Thank you for visiting Margaret Demyan's memorial site. Margaret lived with Type 1 Diabetes (T1D) for 59 years and was an advocate for better diabetic services and awareness for T1D throughout her life.
Only about 5% of people with diabetes have Type 1. With T1D, a person’s pancreas stops producing insulin—a hormone essential to turning food into energy. The daily life of someone with T1D brings a multitude of challenges, including insulin injections that need to be carefully balanced with eating and activity, disruptive glucose monitoring and sleepless nights.
Type 1 diabetes (sometimes known as juvenile diabetes) is often
diagnosed during childhood. As the disease was a daily battle for her, one of the things that regularly upset Margaret was hearing of a child or baby with T1D, since she felt lucky to have gotten the disease in her
20s and not during her childhood.
There is nothing anyone can do to prevent T1D and presently, there is no known cure. When Margaret was diagnosed at 23, just after the birth of her daughter, Debra, she was given a very bleak health outlook for her future and a life expectancy of, at best, 25 years past her diagnosis.
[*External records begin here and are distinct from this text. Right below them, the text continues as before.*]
(** * In-memory queue storage of the STOMP broker (queue_storage.go)

    A shallow embedding of [MemoryQueueStorage] and of the five operations
    of the [QueueStorage] interface, followed by the properties of the
    storage layer: lifecycle, ordering, identity of frames, emptiness and
    the shape of the destination map. *)

From stdpp Require Import gmap strings list fin_maps.

Open Scope string_scope.
Open Scope list_scope.

(** ** Frames and pointers to frames *)

(** Modelled from the spec: the [Frame] struct of the imported package
    [github.com/jjeffery/stomp/message], whose declaration is not part of
    the source.  A frame is a mapping of header names to header values and
    a body. *)
Record Frame := mkFrame {
  headers : gmap string string;
  body : string
}.

(** The storage handles frames by pointer ([*message.Frame]): a pointer is
    [None] for Go's [nil] and [Some a] for the frame at address [a]. *)
Abbreviation FramePtr := (option positive).

(** Go's [error] interface value; [None] is [nil].  No operation of the
    file constructs an error. *)
Abbreviation error := (option string).

(** ** container/list

    The part of Go's doubly linked list that the storage uses.  A list is
    the sequence of its values from front to back; an element remembers its
    position and its value. *)
Module GoList.

Record Element := mkElement {
  pos : nat;
  Value : FramePtr
}.

(** [list.New()] *)
Definition New : list FramePtr := [].

(** [l.PushBack(v)] *)
Definition PushBack (v : FramePtr) (l : list FramePtr) : list FramePtr :=
  l ++ [v].

(** [l.PushFront(v)] *)
Definition PushFront (v : FramePtr) (l : list FramePtr) : list FramePtr :=
  v :: l.

(** [l.Front()]: the first element, or nil when the list is empty. *)
Definition Front (l : list FramePtr) : option Element :=
  match l with
  | [] => None
  | v :: _ => Some (mkElement 0 v)
  end.

(** [l.Remove(e)]: unlinks [e] and returns [e.Value]. *)
Definition Remove (e : Element) (l : list FramePtr)
  : list FramePtr * FramePtr :=
  (delete (pos e) l, Value e).

End GoList.

(** ** The storage instance and the memory it lives in *)

(** [type MemoryQueueStorage struct { lists map[string]*list.List }].
    The map itself is [None] while it is Go's nil map.  Every [*list.List]
    stored in the map is allocated by the storage and never leaves it, so
    each key owns its list and the map holds the lists by value. *)
Record MemoryQueueStorage := mkStorage {
  lists : option (gmap string (list FramePtr))
}.

(** The memory an operation runs in: the frames that pointers refer to and
    the receiver [m]. *)
Record World := mkWorld {
  heap : gmap positive Frame;
  store : MemoryQueueStorage
}.

(** ** Outcomes: a call returns or panics *)

Inductive outcome (A : Type) : Type :=
| Returned (a : A)
| Panic (msg : string).
Arguments Returned {A} a.
Arguments Panic {A} msg.

(** Computations over the world that may panic. *)
Definition M (A : Type) : Type := World -> outcome (A * World).

Definition ret {A} (a : A) : M A := fun w => Returned (a, w).

Definition bind {A B} (c : M A) (k : A -> M B) : M B :=
  fun w =>
    match c w with
    | Returned (a, w') => k a w'
    | Panic msg => Panic msg
    end.

Notation "'let*' x ':=' c 'in' k" := (bind c (fun x => k))
  (at level 10, x pattern, c at level 100, k at level 200).
Notation "c ';;' k" := (bind c (fun _ => k))
  (at level 100, k at level 200, right associativity).

(** The runtime's message for a write to a nil map. *)
Definition nil_map_panic : string := "assignment to entry in nil map".

(** [l, ok := m.lists[queue]]: reading a nil map or a missing key gives
    the zero value and [false].  The list read is the one [l] points to. *)
Definition index (queue : string) : M (list FramePtr * bool) :=
  fun w =>
    match lists (store w) with
    | None => Returned (([], false), w)
    | Some g =>
        match g !! queue with
        | Some l => Returned ((l, true), w)
        | None => Returned (([], false), w)
        end
    end.

(** [m.lists[queue] = l]: panics when the map is nil. *)
Definition assign (queue : string) (l : list FramePtr) : M unit :=
  fun w =>
    match lists (store w) with
    | None => Panic nil_map_panic
    | Some g =>
        Returned (tt, mkWorld (heap w) (mkStorage (Some (<[queue := l]> g))))
    end.

(** A method call through the pointer [l] held in [m.lists[queue]]: the
    list is changed in place, so the map sees the change. *)
Definition through {A} (queue : string)
    (f : list FramePtr -> list FramePtr * A) (dflt : A) : M A :=
  fun w =>
    match lists (store w) with
    | None => Returned (dflt, w)
    | Some g =>
        match g !! queue with
        | None => Returned (dflt, w)
        | Some l =>
            let '(l', a) := f l in
            Returned (a, mkWorld (heap w) (mkStorage (Some (<[queue := l']> g))))
        end
    end.

(** [m.lists = v] *)
Definition set_lists (v : option (gmap string (list FramePtr))) : M unit :=
  fun w => Returned (tt, mkWorld (heap w) (mkStorage v)).

(** ** The operations of MemoryQueueStorage *)

(** [NewMemoryQueueStorage]: [new] zeroes the struct, the map is nil. *)
Definition NewMemoryQueueStorage : MemoryQueueStorage := mkStorage None.

Definition Enqueue (queue : string) (frame : FramePtr) : M error :=
  let* (l, ok) := index queue in
  (if ok then ret tt else assign queue GoList.New) ;;
  through queue (fun l => (GoList.PushBack frame l, tt)) tt ;;
  ret None.

Definition Requeue (queue : string) (frame : FramePtr) : M error :=
  let* (l, ok) := index queue in
  (if ok then ret tt else assign queue GoList.New) ;;
  through queue (fun l => (GoList.PushFront frame l, tt)) tt ;;
  ret None.

(** The type assertion to a frame pointer on the value that [Remove]
    returns always succeeds: only [Enqueue] and [Requeue] put values in the
    lists, and both put a frame pointer. *)
Definition Dequeue (queue : string) : M (FramePtr * error) :=
  let* (l, ok) := index queue in
  if negb ok then ret (None, None)
  else
    match GoList.Front l with
    | None => ret (None, None)
    | Some element =>
        let* v := through queue (GoList.Remove element) None in
        ret (v, None)
    end.

Definition Start : M unit := set_lists (Some ∅).

Definition Stop : M unit := set_lists None.

(** ** Sequences of calls made by the broker *)

Inductive Op : Type :=
| OpEnqueue (queue : string) (frame : FramePtr)
| OpRequeue (queue : string) (frame : FramePtr)
| OpDequeue (queue : string)
| OpStart
| OpStop.

(** What a call hands back to its caller. *)
Inductive Result : Type :=
| RError (e : error)
| RFrame (frame : FramePtr) (e : error)
| RDone.

Definition call (op : Op) : M Result :=
  match op with
  | OpEnqueue queue frame => let* e := Enqueue queue frame in ret (RError e)
  | OpRequeue queue frame => let* e := Requeue queue frame in ret (RError e)
  | OpDequeue queue => let* (f, e) := Dequeue queue in ret (RFrame f e)
  | OpStart => Start ;; ret RDone
  | OpStop => Stop ;; ret RDone
  end.

Fixpoint calls (ops : list Op) : M (list Result) :=
  match ops with
  | [] => ret []
  | op :: ops' =>
      let* r := call op in
      let* rs := calls ops' in
      ret (r :: rs)
  end.

(** [n] successive calls of [Dequeue] on one destination. *)
Fixpoint drain (queue : string) (n : nat) : M (list (FramePtr * error)) :=
  match n with
  | O => ret []
  | S n' =>
      let* r := Dequeue queue in
      let* rs := drain queue n' in
      ret (r :: rs)
  end.

(** The three data operations, as opposed to [Start] and [Stop]. *)
Definition data_op (op : Op) : bool :=
  match op with
  | OpEnqueue _ _ | OpRequeue _ _ | OpDequeue _ => true
  | OpStart | OpStop => false
  end.

(** [op] is an [Enqueue] or a [Requeue] on destination [d]. *)
Definition puts_on (d : string) (op : Op) : bool :=
  match op with
  | OpEnqueue queue _ | OpRequeue queue _ => bool_decide (queue = d)
  | _ => false
  end.

(** [op] leaves the head of [d]'s queue alone: it is a data operation
    other than a [Requeue] or a [Dequeue] on [d]. *)
Definition keeps_head (d : string) (op : Op) : bool :=
  match op with
  | OpEnqueue _ _ => true
  | OpRequeue queue _ | OpDequeue queue => negb (bool_decide (queue = d))
  | OpStart | OpStop => false
  end.

(** The map entry that a call creates, if any. *)
Definition created (op : Op) : gset string :=
  match op with
  | OpEnqueue queue _ | OpRequeue queue _ => {[queue]}
  | _ => ∅
  end.

(** The entries that a sequence of calls creates. *)
Fixpoint created_by (ops : list Op) : gset string :=
  match ops with
  | [] => ∅
  | op :: ops' => created op ∪ created_by ops'
  end.

(** The frames that the calls of [ops] enqueue on [d], in call order. *)
Fixpoint enqueued_on (d : string) (ops : list Op) : list FramePtr :=
  match ops with
  | [] => []
  | OpEnqueue queue frame :: ops' =>
      if bool_decide (queue = d) then frame :: enqueued_on d ops'
      else enqueued_on d ops'
  | _ :: ops' => enqueued_on d ops'
  end.

(** The frame pointers handed to [Enqueue] or [Requeue] by [ops]. *)
Fixpoint frames_put (ops : list Op) : list FramePtr :=
  match ops with
  | [] => []
  | OpEnqueue _ frame :: ops' | OpRequeue _ frame :: ops' =>
      frame :: frames_put ops'
  | _ :: ops' => frames_put ops'
  end.

(** The frame pointers that the [Dequeue] calls returned. *)
Fixpoint frames_got (rs : list Result) : list FramePtr :=
  match rs with
  | [] => []
  | RFrame frame _ :: rs' => frame :: frames_got rs'
  | _ :: rs' => frames_got rs'
  end.

(** The error values among the results. *)
Fixpoint errors_of (rs : list Result) : list error :=
  match rs with
  | [] => []
  | RError e :: rs' | RFrame _ e :: rs' => e :: errors_of rs'
  | RDone :: rs' => errors_of rs'
  end.

(** ** Observations *)

(** The instance is between [Start] and [Stop]. *)
Definition started (w : World) : Prop := is_Some (lists (store w)).

(** The contents of [d]'s queue, front first; empty when there is no map
    or no entry. *)
Definition queue_of (d : string) (w : World) : list FramePtr :=
  match lists (store w) with
  | None => []
  | Some g => default [] (g !! d)
  end.

(** The destinations that have an entry in the map. *)
Definition entries (w : World) : gset string :=
  match lists (store w) with
  | None => ∅
  | Some g => dom g
  end.

(** The ["message-id"] header of the frame that [p] points to. *)
Definition message_id (w : World) (p : FramePtr) : option string :=
  match p with
  | None => None
  | Some a =>
      match heap w !! a with
      | None => None
      | Some f => headers f !! "message-id"
      end
  end.

(** A world with the given frames and a storage fresh from
    [NewMemoryQueueStorage]. *)
Definition fresh (h : gmap positive Frame) : World :=
  mkWorld h NewMemoryQueueStorage.

(** The world with the map replaced. *)
Definition with_lists (w : World) (g : gmap string (list FramePtr)) : World :=
  mkWorld (heap w) (mkStorage (Some g)).

(** Concrete frames used by the examples: [frameA] and [frameC] have no
    headers, [frameB] carries a message-id. *)
Definition frameA : Frame := mkFrame ∅ "a".
Definition frameB : Frame := mkFrame {[ "message-id" := "7" ]} "b".
Definition frameC : Frame := mkFrame ∅ "c".
Definition heapAB : gmap positive Frame :=
  {[ 1%positive := frameA; 2%positive := frameB; 3%positive := frameC ]}.
Definition ptrA : FramePtr := Some 1%positive.
Definition ptrB : FramePtr := Some 2%positive.
Definition ptrC : FramePtr := Some 3%positive.

(** ** The lifecycle seen through a sequence of calls *)

(** The map is not nil. *)
Definition up (w : World) : bool :=
  match lists (store w) with
  | Some _ => true
  | None => false
  end.

(** Whether a sequence of calls reaches an [Enqueue] or a [Requeue] while
    the map is nil; [live] tells whether the map is non-nil at the start. *)
Fixpoint faults (live : bool) (ops : list Op) : bool :=
  match ops with
  | [] => false
  | OpStart :: ops' => faults true ops'
  | OpStop :: ops' => faults false ops'
  | OpDequeue _ :: ops' => faults live ops'
  | OpEnqueue _ _ :: ops' | OpRequeue _ _ :: ops' =>
      if live then faults live ops' else true
  end.

(** The destination that a call names. *)
Definition dest (op : Op) : option string :=
  match op with
  | OpEnqueue queue _ | OpRequeue queue _ | OpDequeue queue => Some queue
  | OpStart | OpStop => None
  end.

(** [op] names the destination [d]. *)
Definition names (d : string) (op : Op) : bool :=
  bool_decide (dest op = Some d).

(** The frames that [ops] puts on [d], by [Enqueue] or by [Requeue]. *)
Fixpoint puts_of (d : string) (ops : list Op) : list FramePtr :=
  match ops with
  | [] => []
  | OpEnqueue queue frame :: ops' | OpRequeue queue frame :: ops' =>
      if bool_decide (queue = d) then frame :: puts_of d ops'
      else puts_of d ops'
  | _ :: ops' => puts_of d ops'
  end.

(** The frames that the [Dequeue] calls on [d] among [ops] returned, [rs]
    being the results of [ops] call by call. *)
Fixpoint gets_of (d : string) (ops : list Op) (rs : list Result)
  : list FramePtr :=
  match ops, rs with
  | OpDequeue queue :: ops', RFrame frame _ :: rs' =>
      if bool_decide (queue = d) then frame :: gets_of d ops' rs'
      else gets_of d ops' rs'
  | _ :: ops', _ :: rs' => gets_of d ops' rs'
  | _, _ => []
  end.

(** The addresses of the non-nil pointers of a list. *)
Definition addrs (l : list FramePtr) : list positive := omap id l.

(** ** Reference model: one double-ended queue per destination

    The behaviour that the data operations are meant to have on a started
    instance, written without the map: every destination has a sequence
    of frames, empty until something is put on it. *)

Definition set_deque (d : string) (q : list FramePtr)
    (qs : string -> list FramePtr) : string -> list FramePtr :=
  fun d' => if bool_decide (d' = d) then q else qs d'.
(** ** The lines of the blocks *)

(** [l] is strictly increasing and above [lo]. *)
Fixpoint increasing (lo : nat) (l : list nat) : bool :=
  match l with
  | [] => true
  | x :: r => (lo <? x) && increasing x r
  end.

(** In the body of a section, and of the sections inside it, the blocks
    are in the order of their first lines, after the line of the
    heading. *)
Fixpoint in_source_order (b : Block) : bool :=
  match b with
  | Section _ _ _ _ body loc =>
      increasing (line (loc_start loc)) (map start_line body)
      && forallb in_source_order body
  | _ => true
  end.

Definition body_in_source_order (l : list Block) : bool :=
  increasing 0 (map start_line l) && forallb in_source_order l.

(** The lines of the headings of a tree. *)
Fixpoint headings (b : Block) : list nat :=
  match b with
  | Section _ _ _ _ body loc => line (loc_start loc) :: flat_map headings body
  | _ => []
  end.

(** None of the lines [hs] lies after the heading of a section and
    before a block of its body that is not a section, at any depth. *)
Fixpoint under_nearest_heading (hs : list nat) (b : Block) : bool :=
  match b with
  | Section _ _ _ _ body loc =>
      forallb (fun c =>
                 is_section c
                 || forallb (fun h => (h <=? line (loc_start loc)) || (start_line c <? h)) hs)
              body
      && forallb (under_nearest_heading hs) body
  | _ => true
  end.

(** The same in the store. *)
Definition heading_line (o : SectionObj) : nat := line (loc_start (s_loc o)).

Definition entry_line (h : list SectionObj) (e : Entry) : nat :=
  match e with
  | Leaf b => start_line b
  | Ref r => match nth_error h r with Some o => heading_line o | None => 0 end
  end.

Definition refs_valid (h : list SectionObj) (l : list Entry) : Prop :=
  forall r, In (Ref r) l -> r < length h.

Definition heap_valid (h : list SectionObj) : Prop :=
  forall a o, nth_error h a = Some o -> refs_valid h (s_body o).

Definition root_lines (lo i : nat) (h : list SectionObj) (rt : list Entry) : Prop :=
  lo <= i
  /\ increasing lo (map (entry_line h) rt) = true
  /\ Forall (fun e => entry_line h e <= i) rt.

Definition body_lines (i : nat) (h : list SectionObj) (o : SectionObj) : Prop :=
  heading_line o <= i
  /\ increasing (heading_line o) (map (entry_line h) (s_body o)) = true
  /\ Forall (fun e => entry_line h e <= i) (s_body o).

(** The bodies are in order up to the line [i]; the headings are in the
    order of the addresses; a block was put into a section before any
    later section was made. *)
Definition heap_lines (i : nat) (h : list SectionObj) : Prop :=
  (forall a o, nth_error h a = Some o -> body_lines i h o)
  /\ (forall a o a' o', a < a' -> nth_error h a = Some o -> nth_error h a' = Some o' ->
                        heading_line o < heading_line o')
  /\ (forall a o b a' o', nth_error h a = Some o -> In (Leaf b) (s_body o) -> a < a' ->
                          nth_error h a' = Some o' -> start_line b < heading_line o').

(** With them: the innermost open section is the one made last.  The
    body loop started at the line [lo]. *)
Definition line_inv (lo : nat) (st : PState) : Prop :=
  root_lines lo (idx st) (heap st) (root st)
  /\ heap_lines (idx st) (heap st)
  /\ (section_stack st = [] \/ top (section_stack st) = Some (length (heap st) - 1)).

(** ** The metadata *)

(** A line that the metadata loop takes: not blank, and an entry before
    and after the stripping of an inline comment. *)
Definition metadata_line (l : str) : bool :=
  negb (isblank l)
  && match METADATA_RE l with Some _ => true | None => false end
  && match METADATA_RE (strip_inline_comment_for_detection l) with
     | Some _ => true
     | None => false
     end.

(** The entry of the line [l] at the index [i]: key and value from the
    line without its inline comment, the location from the line as it
    is. *)
Definition metadata_entry (l : str) (i : nat) : list MetadataEntry :=
  match METADATA_RE (strip_inline_comment_for_detection l) with
  | Some (g1, g2) =>
      [ {| m_key := g1; m_value := g2;
           m_loc := make_loc (i + 1) 1 (Some (i + 1)) (Some (length l + 1)) |} ]
  | None => []
  end.

Fixpoint metadata_entries (rest : list str) (i : nat) : list MetadataEntry :=
  match rest with
  | [] => []
  | l :: rest' => metadata_entry l i ++ metadata_entries rest' (i + 1)
  end.

(** The document of a header line, a metadata line, a blank line and a
    paragraph. *)
Definition header_key_blank_para : list str :=
  [lit "DOC: x"; lit "key: v"; lit ""; lit "para"].

(** ** Table rows *)

(** The number of pipe characters of a string. *)
Definition pipes (s : str) : nat := length (filter (fun c => ch_eqb c "|") s).

(** The rows of a table: the header row, the alignment row and the data
    rows. *)
Definition table_all_rows (b : Block) : list TableRow :=
  match b with
  | Table h a rows _ => h :: match a with Some r => [r] | None => [] end ++ rows
  | _ => []
  end.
However, in the last 50 years, significant advances have been made to help those with diabetes manage the disease.
Thanks to her own perseverance and the medical advances during her lifetime, Margaret lived more than double her predicted life expectancy. In Margaret's memory, your generosity will help JDRF fund life-changing breakthroughs allowing those with T1D to have more full and active lives until a cure is achieved.